Cupcakes-on-tap….that’s right, beer cupcakes.
Cupcakes are not traditionally considered “dude” food. You know–too dainty, too pretty, too sprinkle-y. Whatever!
But these Whoa, these are BEER cupcakes. Beer is in the cake, and more beer in the frosting. I didn’t even pipe on the frosting in dainty swirls, I just plopped it on. Very manly. And what was the occasion for these cupcakes? I’m so glad you asked.
One of my husband’s good friends at the office was leaving, and on his last day, everyone pitched in for a pot-luck luncheon. So I made these cupcakes, and being that it was so close to St. Patrick’s Day I just had to scatter a little green sugar on the tops, and then finish off each cupcake with a chocolate covered pretzel. Beer and pretzels!
The beer I used is Guinness, and I’ll admit I had a few sips before using it in the recipe. Let me tell you, I know what my beverage of choice will be to go with these cupcakes (if there are any left over).
These cupcakes are deep, rich, and not the least bit dry. They are not overly beer-y. The frosting? C’mon, beer frosting!!!? It is divine.
CUPCAKES ON TAP (BEER CUPCAKES)
Yield: Makes 24
- 12 Tablespoons ( 1 1/2 sticks) unsalted butter
- 1/2 cup dutch-process cocoa powder
- 1/4 cup porter or stout beer, poured and settled before you measure
- 2 large eggs
- 1/2 cup full fat sour cream
- 1 1/4 cups all purpose flour
- 1 1/4 cups sugar
- 1 teaspoon baking soda
- 1/4 teaspoon kosher salt
For the frosting:
(Feel free to use all butter instead of a mix of butter and shortening. You could also substitute part cream cheese for the shortening.)
- 8 tablespoons unsalted butter, softened
- 1/2 cup shortening
- 7-8 cups powdered sugar, sifted
- 6 tablespoons porter or stout, poured and settled before you measure
- 1 teaspoon vanilla extract
- pinch kosher salt
- 1 1/2 cups chocolate covered pretzels, optional
1. Preheat oven to 350*f. Line 24 muffin cups with liners.
2. In a small saucepan, melt the butter over low heat. Remove from heat and whisk in the cocoa until smooth. Stir in the beer and set aside to cool for at least 10 minutes.

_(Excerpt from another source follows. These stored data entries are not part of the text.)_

(** * RDCleanPath proxy (client/wasm_example/wasm/internal/rdp)

    A shallow embedding of the RDCleanPath proxy of the NetBird WASM
    client: the [RDCleanPathPDU] wire message and its DER codec, the
    proxy's session registry and destination table, and the handlers that
    negotiate a session (plain, TLS and direct RDP mode).

    Data is modelled as the Go code has it: byte slices are lists of
    [Byte.byte] (a nil slice is [None]), the two package maps are [gmap]s,
    a handler is a function from the proxy state, the session object and
    the behaviour of the remote side to the new state and the trace of
    effects it performed. *)

From Stdlib Require Import ZArith NArith Lia List Bool.
From Stdlib Require Import Strings.Byte Strings.String Strings.Ascii.
From stdpp Require Import base option list gmap strings pretty.

Local Open Scope N_scope.

(** ** Bytes *)

Abbreviation bytes := (list Byte.byte).

Definition byte_of_N (n : N) : Byte.byte :=
  match Byte.of_N (n mod 256) with
  | Some b => b
  | None => Byte.x00
  end.

(** Big-endian base-256 numbers of a fixed width. *)
Fixpoint be_enc (k : nat) (v : N) : bytes :=
  match k with
  | O => []
  | S k' => be_enc k' (v / 256) ++ [byte_of_N v]
  end.

Definition be_dec (bs : bytes) : N :=
  fold_left (fun acc b => acc * 256 + Byte.to_N b) bs 0.

(** * The PDU codec

    The proxy encodes and decodes [RDCleanPathPDU] with [asn1.Marshal]
    and [asn1.Unmarshal] of Go's standard library, which is not among the
    repository sources.  This part models the codec from the
    specification: the wire format of its section 6 (ASN.1 DER, an outer
    SEQUENCE of explicit context-tagged fields) and the contract of its
    section 4.1, read with the struct tags of [RDCleanPathPDU]. *)

(** ** DER definite lengths *)

(** Modelled from the spec: the number of bytes of the big-endian form of
    a length (section 6, DER). *)
Definition lengthLength (n : N) : nat := N.to_nat (N.log2 n / 8 + 1).

(** Modelled from the spec: a DER length (section 6); below 128 one
    byte, otherwise [0x80 | k] and the [k] big-endian bytes of the
    length. *)
Definition encode_length (n : N) : bytes :=
  if n <? 128 then [byte_of_N n]
  else
    let k := lengthLength n in
    byte_of_N (128 + N.of_nat k) :: be_enc k n.

Definition leading_zero (bs : bytes) : bool :=
  match bs with
  | b :: _ => Byte.to_N b =? 0
  | [] => true
  end.

(** Modelled from the spec: reading a DER length (section 6); the long
    form must have between 1 and 126 length bytes, all in the buffer,
    without a leading zero, and must not be used below 128. *)
Definition read_length (bs : bytes) : option (N * bytes) :=
  match bs with
  | [] => None
  | b :: rest =>
      let v := Byte.to_N b in
      if v <? 128 then Some (v, rest)
      else
        let k := N.to_nat (v - 128) in
        if ((k =? 0) || (126 <? k) || (length rest <? k))%nat then None
        else
          let lb := take k rest in
          let n := be_dec lb in
          if leading_zero lb || (n <? 128) then None
          else Some (n, drop k rest)
  end.

(** ** DER elements (identifier, length, contents) *)

(** Identifier bytes of the schema: universal SEQUENCE, INTEGER, OCTET
    STRING and UTF8String, and the constructed context tags [0]..[9]. *)
Definition id_sequence : Byte.byte := Byte.x30.
Definition id_integer : Byte.byte := Byte.x02.
Definition id_octet_string : Byte.byte := Byte.x04.
Definition id_utf8_string : Byte.byte := Byte.x0c.
Definition id_context (tag : N) : Byte.byte := byte_of_N (160 + tag).

(** An identifier whose low five bits are all set announces a multi-byte
    tag number; the schema has none. *)
Definition high_tag (id : Byte.byte) : bool :=
  N.land (Byte.to_N id) 31 =? 31.

(** Modelled from the spec: one DER element (section 6): identifier,
    length, contents; it fails when the contents are too long for a
    length of 126 bytes. *)
Definition encode_tlv (id : Byte.byte) (content : bytes) : option bytes :=
  let n := N.of_nat (length content) in
  if (lengthLength n <=? 126)%nat
  then Some (id :: encode_length n ++ content)
  else None.

(** Modelled from the spec: reading one DER element (sections 4.1 and
    6): identifier, contents and the bytes after it; it fails when the
    declared length exceeds what remains. *)
Definition read_tlv (bs : bytes) : option (Byte.byte * bytes * bytes) :=
  match bs with
  | [] => None
  | id :: bs1 =>
      if high_tag id then None
      else
        match read_length bs1 with
        | None => None
        | Some (n, bs2) =>
            if (length bs2 <? N.to_nat n)%nat then None
            else Some (id, take (N.to_nat n) bs2, drop (N.to_nat n) bs2)
        end
  end.

(** ** Decoding results *)

Inductive DecodeError := MalformedPDU.

Inductive result (A : Type) :=
  | Ok (a : A)
  | Err (e : DecodeError).
Arguments Ok {A} a.
Arguments Err {A} e.

#[global] Instance result_ret : MRet result := fun A a => Ok a.
#[global] Instance result_bind : MBind result := fun A B f r =>
  match r with
  | Ok a => f a
  | Err e => Err e
  end.

(** ** INTEGER *)

Local Open Scope Z_scope.

Definition is_int64 (i : Z) : Prop := - 2 ^ 63 <= i < 2 ^ 63.

(** Modelled from the spec: the number of bytes of the minimal two's
    complement form of an [int64] (section 6, INTEGER); one more byte
    for every shift by 8 bits that leaves the value outside
    [-128..127]. *)
Fixpoint int64Length_go (fuel : nat) (i : Z) : nat :=
  match fuel with
  | O => 1
  | S f =>
      if (127 <? i) || (i <? -128)
      then S (int64Length_go f (Z.shiftr i 8))
      else 1
  end.

Definition int64Length (i : Z) : nat := int64Length_go 7 i.

(** Modelled from the spec: the contents of a DER INTEGER (section 6),
    minimal two's complement, big-endian. *)
Definition encode_int64 (i : Z) : bytes :=
  let k := int64Length i in
  be_enc k (Z.to_N (i mod 2 ^ (8 * Z.of_nat k))).

Definition not_minimal (bs : bytes) : bool :=
  match bs with
  | b0 :: b1 :: _ =>
      ((Byte.to_N b0 =? 0)%N && (Byte.to_N b1 <? 128)%N)
      || ((Byte.to_N b0 =? 255)%N && (128 <=? Byte.to_N b1)%N)
  | _ => false
  end.

(** Modelled from the spec: reading the contents of a DER INTEGER into
    an [int64] (section 6): not empty, minimal, at most 8 bytes, sign
    extended. *)
Definition parse_int64 (bs : bytes) : result Z :=
  match bs with
  | [] => Err MalformedPDU
  | _ =>
      if not_minimal bs then Err MalformedPDU
      else if (8 <? length bs)%nat then Err MalformedPDU
      else
        let u := Z.of_N (be_dec bs) in
        let w := 8 * Z.of_nat (length bs) in
        Ok (if u <? 2 ^ (w - 1) then u else u - 2 ^ w)
  end.

Local Close Scope Z_scope.

(** ** UTF8String *)

Definition cont_byte (c : N) : bool := (128 <=? c) && (c <=? 191).

Definition second_of_3 (c0 c1 : N) : bool :=
  if c0 =? 224 then (160 <=? c1) && (c1 <=? 191)
  else if c0 =? 237 then (128 <=? c1) && (c1 <=? 159)
  else cont_byte c1.

Definition second_of_4 (c0 c1 : N) : bool :=
  if c0 =? 240 then (144 <=? c1) && (c1 <=? 191)
  else if c0 =? 244 then (128 <=? c1) && (c1 <=? 143)
  else cont_byte c1.

(** Modelled from the spec: the contents of a UTF8String (section 6)
    are well-formed UTF-8: no overlong form, no surrogate, nothing above
    U+10FFFF. *)
Fixpoint utf8_valid (bs : bytes) : bool :=
  match bs with
  | [] => true
  | b0 :: r0 =>
      let c0 := Byte.to_N b0 in
      if c0 <? 128 then utf8_valid r0
      else
        match r0 with
        | [] => false
        | b1 :: r1 =>
            let c1 := Byte.to_N b1 in
            if (194 <=? c0) && (c0 <=? 223) then cont_byte c1 && utf8_valid r1
            else
              match r1 with
              | [] => false
              | b2 :: r2 =>
                  let c2 := Byte.to_N b2 in
                  if (224 <=? c0) && (c0 <=? 239)
                  then second_of_3 c0 c1 && cont_byte c2 && utf8_valid r2
                  else
                    match r2 with
                    | [] => false
                    | b3 :: r3 =>
                        let c3 := Byte.to_N b3 in
                        (240 <=? c0) && (c0 <=? 244) && second_of_4 c0 c1
                        && cont_byte c2 && cont_byte c3 && utf8_valid r3
                    end
              end
        end
  end.

#[global] Instance byte_eq_dec : EqDecision Byte.byte := Byte.byte_eq_dec.

(** ** The RDCleanPath PDU (rdcleanpath.go, [type RDCleanPathPDU])

    [Version] is an [int64]; the [[]byte] and [[][]byte] fields are slices,
    [None] being the nil slice; the other fields are Go strings, whose
    zero value is the empty string. *)

Definition RDCleanPathVersion : Z := 3390.

Record RDCleanPathPDU := {
  Version : Z;
  Error : option bytes;
  Destination : string;
  ProxyAuth : string;
  ServerAuth : string;
  PreconnectionBlob : string;
  X224ConnectionPDU : option bytes;
  ServerCertChain : option (list bytes);
  ServerAddr : string
}.

(** ** Marshal *)

(** Modelled from the spec: an explicit context tag around one element
    (section 6). *)
Definition explicit (tag : N) (inner : option bytes) : option bytes :=
  c ← inner; encode_tlv (id_context tag) c.

(** Modelled from the spec: the fields of section 6 by type.  A field
    tagged [optional] in the struct is left out when it holds its zero
    value, the nil slice or the empty string; a [utf8] string that is
    not valid UTF-8 makes marshalling fail. *)
Definition marshal_int64 (tag : N) (i : Z) : option bytes :=
  explicit tag (encode_tlv id_integer (encode_int64 i)).

Definition marshal_octets (tag : N) (s : option bytes) : option bytes :=
  match s with
  | None => Some []
  | Some bs => explicit tag (encode_tlv id_octet_string bs)
  end.

Definition marshal_utf8 (tag : N) (s : string) : option bytes :=
  if decide (s = EmptyString) then Some []
  else
    let bs := list_byte_of_string s in
    if utf8_valid bs then explicit tag (encode_tlv id_utf8_string bs)
    else None.

Fixpoint marshal_octets_seq (items : list bytes) : option bytes :=
  match items with
  | [] => Some []
  | c :: cs =>
      e ← encode_tlv id_octet_string c;
      r ← marshal_octets_seq cs;
      Some (e ++ r)
  end.

Definition marshal_chain (tag : N) (s : option (list bytes)) : option bytes :=
  match s with
  | None => Some []
  | Some items =>
      explicit tag (body ← marshal_octets_seq items; encode_tlv id_sequence body)
  end.

(** Modelled from the spec: [asn1.Marshal] on an [RDCleanPathPDU], the
    outer SEQUENCE of the fields of section 6 in tag order. *)
Definition Marshal (pdu : RDCleanPathPDU) : option bytes :=
  f0 ← marshal_int64 0 (Version pdu);
  f1 ← marshal_octets 1 (Error pdu);
  f2 ← marshal_utf8 2 (Destination pdu);
  f3 ← marshal_utf8 3 (ProxyAuth pdu);
  f4 ← marshal_utf8 4 (ServerAuth pdu);
  f5 ← marshal_utf8 5 (PreconnectionBlob pdu);
  f6 ← marshal_octets 6 (X224ConnectionPDU pdu);
  f7 ← marshal_chain 7 (ServerCertChain pdu);
  f9 ← marshal_utf8 9 (ServerAddr pdu);
  encode_tlv id_sequence (f0 ++ f1 ++ f2 ++ f3 ++ f4 ++ f5 ++ f6 ++ f7 ++ f9).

3. With an electric mixer, beat the eggs and sour cream until smooth.
Add in the cooled chocolate mixture and beat until combined.
4. Add the flour, sugar, baking soda and salt and beat on medium speed until combined. Scrape down the bottom and side of bowl as needed.
5. Spoon the batter into the cups, filling about 2/3rds full.
Bake for 15 minutes at 350* until cupcakes bounce back when lightly pressed with a finger or until a toothpick comes out clean. My cupcakes needed 20 minutes baking time before they tested done.
6. Cool in the pans for 5 minutes then remove and place on wire cooling racks to cool completely.
To make the frosting: Using an electric mixer beat the butter and shortening on medium until combined and fluffy. Add the powdered sugar, beer, vanilla and salt, mixing on low until incorporated, then beat on medium-high for 3 minutes, or until light and fluffy.
I used a cookie dough scoop to portion out the frosting, dropping a scoop onto each cupcake. Sprinkle with a little colored sugar if desired and top with a chocolate covered pretzel. These cupcakes are incredibly light, with a deep, “dark” flavor; the frosting is also light and creamy.